What to work on - Look for the word "VNull" in the entries and copy each line where it appears.

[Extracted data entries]

+---+

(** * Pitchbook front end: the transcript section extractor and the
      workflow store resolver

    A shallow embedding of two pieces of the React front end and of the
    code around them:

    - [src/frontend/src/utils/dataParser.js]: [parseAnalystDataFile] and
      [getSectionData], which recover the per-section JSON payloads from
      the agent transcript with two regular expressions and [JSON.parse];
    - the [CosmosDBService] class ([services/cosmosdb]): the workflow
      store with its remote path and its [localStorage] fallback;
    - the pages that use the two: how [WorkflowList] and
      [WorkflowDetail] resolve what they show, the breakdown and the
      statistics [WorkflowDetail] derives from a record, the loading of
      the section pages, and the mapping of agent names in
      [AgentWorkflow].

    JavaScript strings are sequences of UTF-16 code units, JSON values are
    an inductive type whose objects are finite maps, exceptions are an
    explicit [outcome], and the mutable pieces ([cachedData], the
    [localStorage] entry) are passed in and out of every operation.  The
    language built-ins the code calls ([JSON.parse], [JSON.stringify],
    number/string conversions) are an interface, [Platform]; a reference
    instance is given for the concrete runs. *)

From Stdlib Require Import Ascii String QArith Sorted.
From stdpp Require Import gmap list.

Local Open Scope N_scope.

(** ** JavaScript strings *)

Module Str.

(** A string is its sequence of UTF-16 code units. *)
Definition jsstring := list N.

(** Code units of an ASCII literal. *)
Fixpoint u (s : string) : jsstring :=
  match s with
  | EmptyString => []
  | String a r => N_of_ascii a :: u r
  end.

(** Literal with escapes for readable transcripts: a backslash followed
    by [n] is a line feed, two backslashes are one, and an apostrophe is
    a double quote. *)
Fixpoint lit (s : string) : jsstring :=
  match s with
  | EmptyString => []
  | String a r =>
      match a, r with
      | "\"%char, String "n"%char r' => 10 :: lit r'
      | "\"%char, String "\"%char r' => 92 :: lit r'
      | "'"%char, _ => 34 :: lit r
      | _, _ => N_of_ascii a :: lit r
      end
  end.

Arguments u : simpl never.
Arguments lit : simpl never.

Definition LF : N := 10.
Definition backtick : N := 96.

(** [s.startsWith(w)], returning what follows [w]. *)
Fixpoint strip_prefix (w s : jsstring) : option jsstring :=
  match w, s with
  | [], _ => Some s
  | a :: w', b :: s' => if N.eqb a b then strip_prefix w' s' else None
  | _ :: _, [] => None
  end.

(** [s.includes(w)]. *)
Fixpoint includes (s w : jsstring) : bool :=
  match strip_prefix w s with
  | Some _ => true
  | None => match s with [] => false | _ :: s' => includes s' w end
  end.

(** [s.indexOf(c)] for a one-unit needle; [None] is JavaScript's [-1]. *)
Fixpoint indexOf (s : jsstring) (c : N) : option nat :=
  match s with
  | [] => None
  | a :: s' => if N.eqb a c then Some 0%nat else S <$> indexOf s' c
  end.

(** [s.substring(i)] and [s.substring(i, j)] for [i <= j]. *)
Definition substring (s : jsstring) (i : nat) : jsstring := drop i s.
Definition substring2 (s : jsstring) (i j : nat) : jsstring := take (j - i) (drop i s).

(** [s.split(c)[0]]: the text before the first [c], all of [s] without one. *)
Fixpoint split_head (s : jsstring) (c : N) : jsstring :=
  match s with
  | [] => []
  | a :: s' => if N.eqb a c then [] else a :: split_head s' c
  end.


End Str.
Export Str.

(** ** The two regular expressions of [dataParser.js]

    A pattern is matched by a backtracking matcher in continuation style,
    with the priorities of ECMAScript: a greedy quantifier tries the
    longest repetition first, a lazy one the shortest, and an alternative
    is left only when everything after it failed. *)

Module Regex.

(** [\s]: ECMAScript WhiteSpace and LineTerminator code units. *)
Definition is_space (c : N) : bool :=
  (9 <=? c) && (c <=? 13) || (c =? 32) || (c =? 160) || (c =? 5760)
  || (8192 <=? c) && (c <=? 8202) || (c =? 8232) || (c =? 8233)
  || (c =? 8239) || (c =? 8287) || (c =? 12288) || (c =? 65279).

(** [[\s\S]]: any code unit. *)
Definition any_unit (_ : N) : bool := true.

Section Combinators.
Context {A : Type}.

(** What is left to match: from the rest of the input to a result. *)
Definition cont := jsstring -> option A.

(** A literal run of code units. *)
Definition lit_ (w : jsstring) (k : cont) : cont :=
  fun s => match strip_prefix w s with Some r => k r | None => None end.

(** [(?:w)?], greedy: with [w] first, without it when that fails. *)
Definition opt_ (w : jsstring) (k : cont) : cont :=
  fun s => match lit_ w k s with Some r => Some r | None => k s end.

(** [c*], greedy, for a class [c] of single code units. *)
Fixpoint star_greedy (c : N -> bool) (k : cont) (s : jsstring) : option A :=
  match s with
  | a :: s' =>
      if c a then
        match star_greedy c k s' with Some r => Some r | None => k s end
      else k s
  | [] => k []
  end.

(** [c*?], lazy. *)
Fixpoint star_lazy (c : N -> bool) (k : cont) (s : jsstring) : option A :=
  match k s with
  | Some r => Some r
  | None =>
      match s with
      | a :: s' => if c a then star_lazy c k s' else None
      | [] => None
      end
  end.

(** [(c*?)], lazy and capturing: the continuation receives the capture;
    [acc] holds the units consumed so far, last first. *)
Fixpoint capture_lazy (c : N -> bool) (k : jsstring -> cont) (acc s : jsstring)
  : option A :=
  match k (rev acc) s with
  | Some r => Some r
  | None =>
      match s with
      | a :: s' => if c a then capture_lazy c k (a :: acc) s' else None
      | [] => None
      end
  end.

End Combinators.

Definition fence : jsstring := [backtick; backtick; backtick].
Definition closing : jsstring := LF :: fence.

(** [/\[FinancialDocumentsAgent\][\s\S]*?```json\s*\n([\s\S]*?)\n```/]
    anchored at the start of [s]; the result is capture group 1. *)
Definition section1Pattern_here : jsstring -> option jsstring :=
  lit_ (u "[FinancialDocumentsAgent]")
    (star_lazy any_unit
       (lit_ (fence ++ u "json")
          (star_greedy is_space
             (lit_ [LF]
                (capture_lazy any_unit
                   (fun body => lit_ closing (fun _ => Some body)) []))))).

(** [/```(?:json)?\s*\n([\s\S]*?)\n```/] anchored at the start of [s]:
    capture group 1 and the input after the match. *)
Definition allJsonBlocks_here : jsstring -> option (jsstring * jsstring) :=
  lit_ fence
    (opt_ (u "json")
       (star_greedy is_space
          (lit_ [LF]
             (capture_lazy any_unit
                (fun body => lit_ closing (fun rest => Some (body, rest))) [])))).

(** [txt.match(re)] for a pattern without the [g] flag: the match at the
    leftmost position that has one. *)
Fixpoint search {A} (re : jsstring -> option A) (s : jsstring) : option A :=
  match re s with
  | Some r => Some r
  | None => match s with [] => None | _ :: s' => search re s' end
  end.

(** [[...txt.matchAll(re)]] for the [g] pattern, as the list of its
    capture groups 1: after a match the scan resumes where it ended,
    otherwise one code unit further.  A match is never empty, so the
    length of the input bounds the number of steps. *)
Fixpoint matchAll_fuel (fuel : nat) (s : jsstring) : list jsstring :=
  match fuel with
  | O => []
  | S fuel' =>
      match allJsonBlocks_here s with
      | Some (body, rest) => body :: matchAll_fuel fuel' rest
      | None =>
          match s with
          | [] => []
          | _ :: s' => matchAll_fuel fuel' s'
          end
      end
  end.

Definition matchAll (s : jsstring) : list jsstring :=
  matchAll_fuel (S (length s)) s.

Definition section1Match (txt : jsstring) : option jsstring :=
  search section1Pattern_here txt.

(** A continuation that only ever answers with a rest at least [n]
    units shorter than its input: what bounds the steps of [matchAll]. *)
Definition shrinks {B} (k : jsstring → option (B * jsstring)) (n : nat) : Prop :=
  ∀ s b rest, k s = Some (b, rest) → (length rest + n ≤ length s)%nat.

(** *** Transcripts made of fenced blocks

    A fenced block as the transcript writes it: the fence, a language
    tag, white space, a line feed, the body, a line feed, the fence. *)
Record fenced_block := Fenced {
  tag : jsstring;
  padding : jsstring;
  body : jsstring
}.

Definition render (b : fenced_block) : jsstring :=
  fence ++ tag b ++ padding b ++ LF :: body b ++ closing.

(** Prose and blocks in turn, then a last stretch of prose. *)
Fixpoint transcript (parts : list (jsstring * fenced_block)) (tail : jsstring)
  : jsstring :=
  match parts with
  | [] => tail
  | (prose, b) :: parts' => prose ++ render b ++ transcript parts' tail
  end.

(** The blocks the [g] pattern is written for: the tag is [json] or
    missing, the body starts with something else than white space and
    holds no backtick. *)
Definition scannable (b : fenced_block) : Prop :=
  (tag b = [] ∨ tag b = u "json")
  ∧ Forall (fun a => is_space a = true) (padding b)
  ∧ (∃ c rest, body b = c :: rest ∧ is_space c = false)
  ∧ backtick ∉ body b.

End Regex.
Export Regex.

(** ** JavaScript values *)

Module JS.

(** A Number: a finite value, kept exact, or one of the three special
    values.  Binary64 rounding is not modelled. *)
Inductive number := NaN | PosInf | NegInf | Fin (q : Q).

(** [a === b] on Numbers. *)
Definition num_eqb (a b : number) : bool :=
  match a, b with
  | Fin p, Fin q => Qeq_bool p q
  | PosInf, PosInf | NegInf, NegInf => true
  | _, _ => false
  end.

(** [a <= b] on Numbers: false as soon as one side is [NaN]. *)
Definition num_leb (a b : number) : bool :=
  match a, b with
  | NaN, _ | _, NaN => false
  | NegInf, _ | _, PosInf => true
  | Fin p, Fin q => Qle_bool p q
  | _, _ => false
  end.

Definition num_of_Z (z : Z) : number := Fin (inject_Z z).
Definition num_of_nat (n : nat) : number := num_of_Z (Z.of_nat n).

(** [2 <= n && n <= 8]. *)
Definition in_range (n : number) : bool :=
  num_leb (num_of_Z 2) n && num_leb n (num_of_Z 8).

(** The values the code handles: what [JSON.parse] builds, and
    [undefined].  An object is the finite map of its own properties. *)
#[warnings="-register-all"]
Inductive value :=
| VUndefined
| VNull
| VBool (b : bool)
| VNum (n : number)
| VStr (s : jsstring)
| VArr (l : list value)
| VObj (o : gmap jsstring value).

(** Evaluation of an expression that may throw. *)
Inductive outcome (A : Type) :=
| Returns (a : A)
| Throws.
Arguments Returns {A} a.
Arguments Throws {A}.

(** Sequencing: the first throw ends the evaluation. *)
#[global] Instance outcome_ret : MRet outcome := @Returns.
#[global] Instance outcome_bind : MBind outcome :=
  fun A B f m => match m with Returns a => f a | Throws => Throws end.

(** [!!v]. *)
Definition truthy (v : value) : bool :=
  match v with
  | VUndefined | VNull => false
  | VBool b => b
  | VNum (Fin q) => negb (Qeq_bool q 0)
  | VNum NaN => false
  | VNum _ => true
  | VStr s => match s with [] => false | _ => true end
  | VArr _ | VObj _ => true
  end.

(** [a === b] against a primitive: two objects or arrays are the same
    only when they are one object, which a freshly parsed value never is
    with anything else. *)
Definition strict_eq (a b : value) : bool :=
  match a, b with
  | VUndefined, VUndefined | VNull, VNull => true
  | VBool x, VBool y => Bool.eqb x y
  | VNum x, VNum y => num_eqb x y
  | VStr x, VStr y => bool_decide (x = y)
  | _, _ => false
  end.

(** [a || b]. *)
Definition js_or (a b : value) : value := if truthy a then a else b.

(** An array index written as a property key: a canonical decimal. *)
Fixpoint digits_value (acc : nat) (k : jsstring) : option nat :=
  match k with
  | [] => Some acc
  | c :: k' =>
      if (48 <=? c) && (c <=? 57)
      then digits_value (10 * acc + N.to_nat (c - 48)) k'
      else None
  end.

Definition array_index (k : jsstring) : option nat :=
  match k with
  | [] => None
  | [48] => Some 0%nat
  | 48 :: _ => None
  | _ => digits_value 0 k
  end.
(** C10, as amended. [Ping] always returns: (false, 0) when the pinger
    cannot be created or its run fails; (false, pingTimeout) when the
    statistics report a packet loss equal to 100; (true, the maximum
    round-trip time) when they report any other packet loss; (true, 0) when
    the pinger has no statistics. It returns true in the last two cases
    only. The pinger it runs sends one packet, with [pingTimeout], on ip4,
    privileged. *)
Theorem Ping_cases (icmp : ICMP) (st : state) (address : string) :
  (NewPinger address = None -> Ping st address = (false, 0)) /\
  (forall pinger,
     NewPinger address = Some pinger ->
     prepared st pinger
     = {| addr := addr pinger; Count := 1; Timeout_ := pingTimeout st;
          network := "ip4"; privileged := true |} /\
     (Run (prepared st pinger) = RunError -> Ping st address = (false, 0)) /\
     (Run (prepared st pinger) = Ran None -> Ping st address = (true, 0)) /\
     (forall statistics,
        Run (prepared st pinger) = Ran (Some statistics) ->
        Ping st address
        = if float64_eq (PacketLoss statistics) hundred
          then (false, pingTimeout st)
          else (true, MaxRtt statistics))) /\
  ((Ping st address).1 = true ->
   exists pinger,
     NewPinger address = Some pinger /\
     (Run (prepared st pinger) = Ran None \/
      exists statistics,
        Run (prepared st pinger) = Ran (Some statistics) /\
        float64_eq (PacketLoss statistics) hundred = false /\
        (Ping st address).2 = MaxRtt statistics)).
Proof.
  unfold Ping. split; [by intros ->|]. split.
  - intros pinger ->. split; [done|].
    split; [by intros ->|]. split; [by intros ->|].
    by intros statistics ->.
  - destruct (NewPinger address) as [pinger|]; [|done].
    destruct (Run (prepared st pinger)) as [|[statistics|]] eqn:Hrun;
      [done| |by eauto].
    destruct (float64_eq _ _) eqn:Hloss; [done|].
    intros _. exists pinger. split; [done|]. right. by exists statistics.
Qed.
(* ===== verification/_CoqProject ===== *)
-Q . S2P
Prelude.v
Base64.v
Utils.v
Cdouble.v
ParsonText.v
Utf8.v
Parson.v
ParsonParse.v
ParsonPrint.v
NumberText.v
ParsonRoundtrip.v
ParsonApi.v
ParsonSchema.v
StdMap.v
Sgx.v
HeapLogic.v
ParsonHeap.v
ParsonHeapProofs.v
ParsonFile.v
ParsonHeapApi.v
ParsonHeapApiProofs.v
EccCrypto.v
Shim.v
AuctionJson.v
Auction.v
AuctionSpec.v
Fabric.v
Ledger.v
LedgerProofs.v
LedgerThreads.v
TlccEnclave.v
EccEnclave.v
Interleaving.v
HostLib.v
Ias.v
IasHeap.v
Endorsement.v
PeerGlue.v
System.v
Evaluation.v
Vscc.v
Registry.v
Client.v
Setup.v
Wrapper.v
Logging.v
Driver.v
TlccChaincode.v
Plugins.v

+---+

Task output -
| VNull
  | VUndefined | VNull => false
  | VUndefined, VUndefined | VNull, VNull => true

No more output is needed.